Vanderbilt Commodores
- Title: Assistant offensive line coach

Personal information
- Born: February 15, 1990 (age 36) Reno, Nevada, U.S.
- Listed height: 6 ft 7 in (2.01 m)
- Listed weight: 315 lb (143 kg)

Career information
- High school: Minden (NV)
- College: Nevada (2008–2012)
- NFL draft: 2013: undrafted

Career history

Playing
- Atlanta Falcons (2013)*; Jacksonville Jaguars (2013)*; Spokane Shock (2014)*; San Jose SaberCats (2014); Las Vegas Outlaws (2015);
- * Offseason or practice squad member only

Coaching
- Nevada (2013–2014) Student assistant; Nevada (2016–2017) Graduate assistant; Fort Lewis (2018–2021) Offensive coordinator/offensive line coach/recruiting coordinator; Nevada (2022) Offensive line coach; South Dakota (2023–2024) Offensive line coach; Vanderbilt (2025–present) Assistant offensive line coach;

Awards and highlights
- First-team All-MWC (2012); Second-team All-WAC (2011);

Career AFL statistics
- Receptions: 1
- Receiving yards: 3
- Receiving touchdowns: 1
- Rushing yards: 6
- Stats at ArenaFan.com

= Jeff Nady =

American football player and coach (born 1990)

Jeffrey Wray Nicholas Nady (born February 15, 1990) is an American football tackle who is currently the assistant offensive line coach for the Vanderbilt Commodores. He was signed by the Jacksonville Jaguars as an undrafted free agent in 2013. He played college football at Nevada.

Nady was also a member of the Atlanta Falcons of the NFL, and the Spokane Shock, San Jose SaberCats, and Las Vegas Outlaws of the Arena Football League (AFL).

==Early life==
Nady was a two-year letterwinner in football at Douglas High School. He helped his team to Sierra League championship in 2007 and was first-team all-league and all-region as a defensive lineman, and was first-team all-league, all-region and all-state as a punter.
He was a three-year letterman in basketball and was a three-time all-region selection on the hardwood.

==College career==
Nady attended the University of Nevada, Reno where he earned ALL-WAC accolades in his junior and senior seasons with the Wolf Pack. He was named to Outland Trophy and Lombardi Award watch lists in July 2012 prior to the start of his senior season.

==Professional career==
===Jacksonville Jaguars===
Nady signed with Jacksonville on April 27, 2013. He was released on May 16, 2013.

===Atlanta Falcons===
Following his release from Jacksonville, Nady signed with Atlanta on August 9, 2013. He played in his first professional game against the Baltimore Ravens on August 15, 2013. He was released on August 26, 2013.

===Spokane Shock===
After his release from Atlanta, Nady caught on with the Spokane Shock of the Arena Football League where he was later released.

===San Jose SaberCats===
Nady was assigned to San Jose in March 2014 where he is playing fullback and offensive line for the SaberCats. Nady scored his first professional touchdown, a three-yard catch, June 29, 2014 against the Arizona Rattlers.

===Las Vegas Outlaws===
On December 22, 2014, Nady was drafted by the Las Vegas Outlaws in the 2014 Expansion Draft.

==Coaching career==
===Nevada (first stint)===
In August 2016, Nady joined the football coaching staff as an assistant coach at the University of Nevada, Reno.

===Fort Lewis===
On January 22, 2019, Nady was named as the offensive coordinator for the Fort Lewis Skyhawks.

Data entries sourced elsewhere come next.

(** * RTNeural: dense, recurrent and softmax kernels, and the test runner

    A shallow embedding of
    - [RTNeural/dense/dense.h] (STL backend [Dense1], [Dense]; the [softmax]
      kernels of the STL and xsimd backends),
    - [RTNeural/lstm/lstm_eigen.tpp] ([LSTMLayer], and the Eigen [GRULayer]),
    - [tests/tests.cpp] ([TestConfig], [tests], [runTest]).

    Conventions.
    - The element type [T] of the templates is a type with the arithmetic the
      code uses ([Scalar]); no algebraic law is assumed unless a statement
      lists it as a hypothesis.
    - An operation whose behaviour is undefined in C++ (an index outside a
      buffer, a read of an indeterminate value, a remainder by zero) returns
      [None].
    - [size_t] counters are [nat]: every counter below is bounded by the
      length of a buffer. *)

From Stdlib Require Import ZArith Floats.PrimFloat.
From Stdlib Require Floats.FloatAxioms Floats.SpecFloat.
From stdpp Require Import gmap strings list.

Set Warnings "-inexact-float".

(** ** The element type *)

Class Scalar (T : Type) := {
  szero : T;              (* (T)0 *)
  sone : T;               (* (T)1 *)
  sadd : T → T → T;
  smul : T → T → T;
  sdiv : T → T → T;
  sopp : T → T;
  sexp : T → T;           (* std::exp *)
  stanh : T → T           (* std::tanh *)
}.

(** Exact integer arithmetic, for running the definitions on concrete
    inputs: powers of two stand for [exp] and the sign for [tanh]. *)
#[global] Instance Z_Scalar : Scalar Z := {|
  szero := 0%Z; sone := 1%Z;
  sadd := Z.add; smul := Z.mul; sdiv := Z.div; sopp := Z.opp;
  sexp := Z.pow 2; stanh := Z.sgn
|}.

Declare Scope scalar_scope.
Delimit Scope scalar_scope with sc.
Infix "⊕" := sadd (at level 50, left associativity) : scalar_scope.
Infix "⊗" := smul (at level 40, left associativity) : scalar_scope.
Infix "⊘" := sdiv (at level 40, left associativity) : scalar_scope.
Local Open Scope scalar_scope.

(** ** Counted loops *)

(** [for (size_t i = lo; i < lo + n; ++i) body] over a state [St]; the body
    may be undefined. *)
Fixpoint for_loop {St : Type} (body : nat → St → option St) (lo n : nat)
  (s : St) : option St :=
  match n with
  | O => Some s
  | S n' => body lo s ≫= for_loop body (S lo) n'
  end.

(** [for (size_t i = lo; i < bound; i += inc) body].  The recursion is on
    [fuel], a bound on the number of iterations: [None] when it runs out
    before the loop condition fails. *)
Fixpoint for_stride {St : Type} (body : nat → St → option St)
  (fuel lo bound inc : nat) (s : St) : option St :=
  if decide (lo < bound) then
    match fuel with
    | O => None
    | S fuel' => body lo s ≫= for_stride body fuel' (lo + inc) bound inc
    end
  else Some s.

(** ** Buffers *)

Section Buffers.
Context {A : Type}.

(** [buf[i] = v] on a raw buffer or a [std::vector]. *)
Definition store (buf : list A) (i : nat) (v : A) : option (list A) :=
  if decide (i < length buf) then Some (<[i := v]> buf) else None.

(** [vals[i][k]] on a [std::vector<std::vector<T>>] or a [T**]. *)
Definition at2 (vals : list (list A)) (i k : nat) : option A :=
  vals !! i ≫= (.!! k).
End Buffers.

(** ** Eigen matrices and vectors *)

Module Eigen.
(** A dynamic matrix is the table of its rows; [M(r, c)] is coefficient [c]
    of row [r]. *)
Abbreviation Matrix T := (list (list T)).
(** A column vector, [Matrix<T, Dynamic, 1>]. *)
Abbreviation Vector T := (list T).

Section Eigen.
Context {T : Type} `{Scalar T}.

Definition Zero (rows cols : nat) : Matrix T :=
  replicate rows (replicate cols szero).
Definition VZero (rows : nat) : Vector T := replicate rows szero.
Definition VOnes (rows : nat) : Vector T := replicate rows sone.

Definition has_dims (M : Matrix T) (rows cols : nat) : Prop :=
  length M = rows ∧ Forall (λ row, length row = cols) M.

(** [M(r, c)] read. *)
Definition coeff (M : Matrix T) (r c : nat) : option T :=
  M !! r ≫= (.!! c).

(** [M(r, c) = v]. *)
Definition coeff_set (M : Matrix T) (r c : nat) (v : T) : option (Matrix T) :=
  row ← M !! r;
  row' ← store row c v;
  Some (<[r := row']> M).

(** [std::fill(v.data(), v.data() + n, x)]. *)
Definition fill (v : Vector T) (n : nat) (x : T) : option (Vector T) :=
  if decide (n ≤ length v) then Some (replicate n x ++ drop n v) else None.

(** Coefficient-wise operations and the matrix-vector product. *)
Definition vadd (a b : Vector T) : Vector T := zip_with sadd a b.
Definition cwiseProduct (a b : Vector T) : Vector T := zip_with smul a b.
Definition dot (a b : Vector T) : T := foldl sadd szero (zip_with smul a b).
Definition matvec (M : Matrix T) (x : Vector T) : Vector T :=
  (λ row, dot row x) <$> M.
End Eigen.
End Eigen.

(** ** [LSTMLayer] (lstm_eigen.tpp) *)

Module LSTM.
Section LSTM.
Context {T : Type} `{Scalar T}.
Import Eigen.

Record LSTMLayer := {
  in_size : nat; out_size : nat;
  Wf : Matrix T; Wi : Matrix T;
  Wo : Matrix T; Wc : Matrix T;
  Uf : Matrix T; Ui : Matrix T;
  Uo : Matrix T; Uc : Matrix T;
  bf : Vector T; bi : Vector T;
  bo : Vector T; bc : Vector T;
  fVec : Vector T; iVec : Vector T; oVec : Vector T;
  ctVec : Vector T; cVec : Vector T;
  inVec : Vector T; ht1 : Vector T; ct1 : Vector T
}.

(** [LSTMLayer(size_t in_size, size_t out_size)]. *)
Definition ctor (in_size out_size : nat) : LSTMLayer := {|
  in_size := in_size; out_size := out_size;
  Wf := Zero out_size in_size; Wi := Zero out_size in_size;
  Wo := Zero out_size in_size; Wc := Zero out_size in_size;
  Uf := Zero out_size out_size; Ui := Zero out_size out_size;
  Uo := Zero out_size out_size; Uc := Zero out_size out_size;
  bf := VZero out_size; bi := VZero out_size;
  bo := VZero out_size; bc := VZero out_size;
  fVec := VZero out_size; iVec := VZero out_size; oVec := VZero out_size;
  ctVec := VZero out_size; cVec := VZero out_size;
  inVec := VZero out_size; ht1 := VZero out_size; ct1 := VZero out_size
|}.

(** [LSTMLayer(const LSTMLayer& other)]: delegates to the sizes. *)
Definition copy (other : LSTMLayer) : LSTMLayer :=
  ctor (in_size other) (out_size other).

Definition with_W (l : LSTMLayer) (wi wf wc wo : Matrix T) : LSTMLayer := {|
  in_size := in_size l; out_size := out_size l;
  Wf := wf; Wi := wi; Wo := wo; Wc := wc;
  Uf := Uf l; Ui := Ui l; Uo := Uo l; Uc := Uc l;
  bf := bf l; bi := bi l; bo := bo l; bc := bc l;
  fVec := fVec l; iVec := iVec l; oVec := oVec l;
  ctVec := ctVec l; cVec := cVec l;
  inVec := inVec l; ht1 := ht1 l; ct1 := ct1 l
|}.

Definition with_U (l : LSTMLayer) (ui uf uc uo : Matrix T) : LSTMLayer := {|
  in_size := in_size l; out_size := out_size l;
  Wf := Wf l; Wi := Wi l; Wo := Wo l; Wc := Wc l;
  Uf := uf; Ui := ui; Uo := uo; Uc := uc;
  bf := bf l; bi := bi l; bo := bo l; bc := bc l;
  fVec := fVec l; iVec := iVec l; oVec := oVec l;
  ctVec := ctVec l; cVec := cVec l;
  inVec := inVec l; ht1 := ht1 l; ct1 := ct1 l
|}.
Lemma wf_clock st id r1 r2 st' :
  wf st → timers st !! id = Some ClockTick →
  step st (Fire id r1 r2) = Some st' → wf st'.
Proof.
  intros Hwf Hid Hstep.
  pose proof (wf_active_of_timer st id _ Hwf Hid) as Hact.
  destruct (decide (1 < timeLeft st)) as [Hlt|Hle].
  - rewrite step_clock_next in Hstep by done. injection Hstep as <-.
    destruct Hwf as [Hgrid Hreason Hhides Hfresh Hrun Hidle].
    destruct (Hrun Hact) as (Hr0 & Hpos & c & p & Hc & Hp & Htc & Htp & Huc & Hup).
    assert (id = c) as -> by auto.
    assert (c ≠ p) as Hcp by congruence.
    assert (p < nextTimer st)%nat as Hpn by (apply Hfresh; by eexists).
    split; simpl; try done.
    + intros id i c' Hid'.
      destruct (decide (id = nextTimer st)) as [->|Hne];
        [by rewrite lookup_insert_eq in Hid'|].
      rewrite lookup_insert_ne in Hid' by done.
      apply lookup_delete_Some in Hid' as [_ Hid'].
      apply lookup_delete_Some in Hid' as [_ Hid']. by eapply Hhides.
    + intros id [cb Hid'].
      destruct (decide (id = nextTimer st)) as [->|Hne]; [lia|].
      rewrite lookup_insert_ne in Hid' by done.
      apply lookup_delete_Some in Hid' as [_ Hid'].
      apply lookup_delete_Some in Hid' as [_ Hid'].
      assert (id < nextTimer st)%nat by (apply Hfresh; by eexists). lia.
    + intros _. split; [done|]. split; [lia|].
      exists (nextTimer st), p. rewrite lookup_insert_eq.
      rewrite lookup_insert_ne by lia. rewrite !lookup_delete_ne by done.
      repeat split; try done.
      * intros id Hid'.
        destruct (decide (id = nextTimer st)) as [->|Hne]; [done|].
        rewrite lookup_insert_ne in Hid' by done.
        apply lookup_delete_Some in Hid' as [Hne' Hid'].
        apply lookup_delete_Some in Hid' as [_ Hid'].
        apply Huc in Hid'. congruence.
      * intros id Hid'.
        destruct (decide (id = nextTimer st)) as [->|Hne];
          [by rewrite lookup_insert_eq in Hid'|].
        rewrite lookup_insert_ne in Hid' by done.
        apply lookup_delete_Some in Hid' as [_ Hid'].
        apply lookup_delete_Some in Hid' as [_ Hid']. by apply Hup.
  - rewrite step_clock_expiry in Hstep by (done || lia). injection Hstep as <-.
    pose proof (wf_fresh st Hwf) as Hfresh.
    split; simpl; try done.
    + apply grid_ok_emptyGrid.
    + by right.
    + intros id' [cb Hcb]. by rewrite lookup_empty in Hcb.
Qed.

Lemma wf_step st ev st' : wf st → step st ev = Some st' → wf st'.
Proof.
  intros Hwf Hstep. destruct ev as [|index|id r1 r2].
  - (* Start *)
    destruct (isActive st) eqn:Hact.
    { unfold step, handle in Hstep. by rewrite Hact in Hstep. }
    rewrite step_Start in Hstep by done. injection Hstep as <-.
    pose proof (wf_fresh st Hwf) as Hfresh.
    split; simpl; try done.
    + apply grid_ok_emptyGrid.
    + by left.
    + intros id i c Hid. exfalso.
      destruct (decide (id = S (nextTimer st))) as [->|?];
        [by rewrite lookup_insert_eq in Hid|].
      rewrite lookup_insert_ne in Hid by done.
      destruct (decide (id = nextTimer st)) as [->|?];
        [by rewrite lookup_insert_eq in Hid|].
      by rewrite lookup_insert_ne, lookup_empty in Hid.
    + intros id [cb Hid].
      destruct (decide (id = S (nextTimer st))) as [->|?]; [lia|].
      rewrite lookup_insert_ne in Hid by done.
      destruct (decide (id = nextTimer st)) as [->|?]; [lia|].
      by rewrite lookup_insert_ne, lookup_empty in Hid.
    + intros _. split; [done|]. split; [done|].
      exists (nextTimer st), (S (nextTimer st)).
      repeat split.
      * rewrite lookup_insert_ne by lia. apply lookup_insert_eq.
      * apply lookup_insert_eq.
      * intros id Hid.
        destruct (decide (id = S (nextTimer st))) as [->|?];
          [by rewrite lookup_insert_eq in Hid|].
        rewrite lookup_insert_ne in Hid by done.
        destruct (decide (id = nextTimer st)) as [->|?]; [done|].
        by rewrite lookup_insert_ne, lookup_empty in Hid.
      * intros id Hid.
        destruct (decide (id = S (nextTimer st))) as [->|?]; [done|].
        rewrite lookup_insert_ne in Hid by done.
        destruct (decide (id = nextTimer st)) as [->|?];
          [by rewrite lookup_insert_eq in Hid|].
        by rewrite lookup_insert_ne, lookup_empty in Hid.
  - (* Whack *)
    unfold step, handle in Hstep.
    destruct ((0 <=? index) && _) eqn:Hi; [|done].
    apply andb_true_iff in Hi as [H0 H1].
    rewrite settle_same_deps in Hstep by (by rewrite whackItem_timerDeps).
    injection Hstep as <-. apply wf_whackItem; [done|].
    destruct (wf_grid st Hwf) as (Hl & _). rewrite Hl in H1. lia.
  - (* Fire *)
    destruct (timers st !! id) as [[| |i c]|] eqn:Hid.
    + by eapply wf_clock.
    + pose proof (wf_active_of_timer st id _ Hwf Hid) as Hact.
      unfold step, handle in Hstep. rewrite Hid in Hstep.
      destruct (is_draw r1) eqn:Hr1; [|done].
      destruct (is_draw r2) eqn:Hr2; [|done]. simpl in Hstep.
      destruct (popTick r1 r2 st) as [st1|] eqn:Hpop; [|done].
      rewrite settle_same_deps in Hstep
        by (by rewrite (popTick_timerDeps _ _ _ _ Hpop)).
      injection Hstep as <-. by apply (wf_popTick st r1 r2).
    + rewrite (step_hide _ _ _ _ _ _ Hid) in Hstep. injection Hstep as <-.
      by apply wf_hideHole.
    + unfold step, handle in Hstep. by rewrite Hid in Hstep.
Qed.

Lemma wf_run st evs st' : wf st → run st evs = Some st' → wf st'.
Proof.
  revert st. induction evs as [|ev evs IH]; intros st Hwf Hrun; simpl in Hrun.
  - by injection Hrun as <-.
  - destruct (step st ev) as [st1|] eqn:Hstep; [|done].
    eapply IH; [|done]. by eapply wf_step.
Qed.

Lemma reachable_wf st : reachable st → wf st.
Proof. intros [evs Hrun]. eapply wf_run; [apply wf_initial|done]. Qed.
End Loop.

(** ** Starting *)

Section StartProperties.
Implicit Types (st : State).

(** C4: from any state whatever (score, time left, grid, end cause),
    [startGame] gives score 0, 60 seconds, a running session, no end
    cause and nine empty cells; the effects that follow (clock and spawn
    interval) leave these values as they are. *)
Theorem startGame_resets st :
  shown (startGame st) = (0, 60, true, emptyGrid, None) ∧
  shown (settle st (startGame st)) = (0, 60, true, emptyGrid, None) ∧
  length (cells emptyGrid) = 9%nat ∧
  (∀ i, 0 ≤ i < 9 → arr_get emptyGrid i = Some empty).
Proof.
  split; [done|]. split; [|split; [done|]].
  - rewrite settle_shown; [done|]. right. simpl. unfold GAME_DURATION. lia.
  - intros i Hi. unfold arr_get.
    assert (is_array_index i = true) as -> by (apply is_array_index_spec; lia).
    unfold emptyGrid, cells. rewrite lookup_replicate_2; [done|].
    unfold GRID_SIZE. lia.
Qed.
End StartProperties.

(** ** The hide timeout and a later spawn *)

Section HideProperties.
Implicit Types (st : State).

(** C1, as stated, fails when both spawns are moles: the first spawn
    puts a mole in hole 0 and schedules hide timeout 3, the player
    whacks it, the second spawn puts a mole in hole 0 again, and when
    timeout 3 then fires it finds a mole, as it expects, and empties
    the hole. *)
Lemma stale_hide_clears_same_kind :
  ∃ s1 s2 s3 s4,
    step started popMole = Some s1 ∧
    arr_get (holeContents s1) 0 = Some mole ∧
    timers s1 !! 3%nat = Some (HideHole 0 mole) ∧
    step s1 (Whack 0) = Some s2 ∧
    arr_get (holeContents s2) 0 = Some empty ∧
    step s2 popMole = Some s3 ∧
    arr_get (holeContents s3) 0 = Some mole ∧
    timers s3 !! 3%nat = Some (HideHole 0 mole) ∧
    step s3 (Fire 3 0 0) = Some s4 ∧
    arr_get (holeContents s4) 0 ≠ Some mole.
Proof.
  do 4 eexists.
  split; [by vm_compute|]. split; [by vm_compute|]. split; [by vm_compute|].
  split; [by vm_compute|]. split; [by vm_compute|]. split; [by vm_compute|].
  split; [by vm_compute|]. split; [by vm_compute|]. split; [by vm_compute|].
  by vm_compute.
Qed.

(** C1, amended: when a pending hide timeout that was scheduled for
    content [A] in cell [c] fires while the cell holds a content [B] of
    the other kind, it does not clear the cell: the cell still holds
    [B], and no other cell changes either. *)
Theorem stale_hide_keeps_other_kind st h c A B r1 r2 :
  timers st !! h = Some (HideHole c A) →
  arr_get (holeContents st) c = Some B →
  is_array_index c = true →
  A ≠ B →
  ∃ st', step st (Fire h r1 r2) = Some st' ∧
         arr_get (holeContents st') c = Some B ∧
         cells (holeContents st') = cells (holeContents st).
Proof.
  intros Hh Hc Hidx Hne. eexists. split; [by apply step_hide|].
  rewrite hideHole_stale.
  - split; [|done]. simpl. by rewrite arr_get_spread.
  - simpl. rewrite arr_get_spread by done. rewrite Hc. congruence.
Qed.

===Nevada (second stint)===
On February 25, 2022, Nady rejoined the coaching staff at Nevada as the offensive line coach.

===South Dakota===
On February 24, 2023, Nady was hired by the South Dakota Coyotes as their offensive line coach.

===Vanderbilt===
On February 21, 2025, Nady was hired by Vanderbilt as their assistant offensive line coach.

==Personal life==
Nady is the son of Joe and Cleo Nady, has an older brother, Joe, and older sister, Tobie Whipple. His father and uncle Andy Hargrove played baseball at Nevada, his uncle Jay Nady played football at Nevada and his cousin is Major League Baseball player Xavier Nady.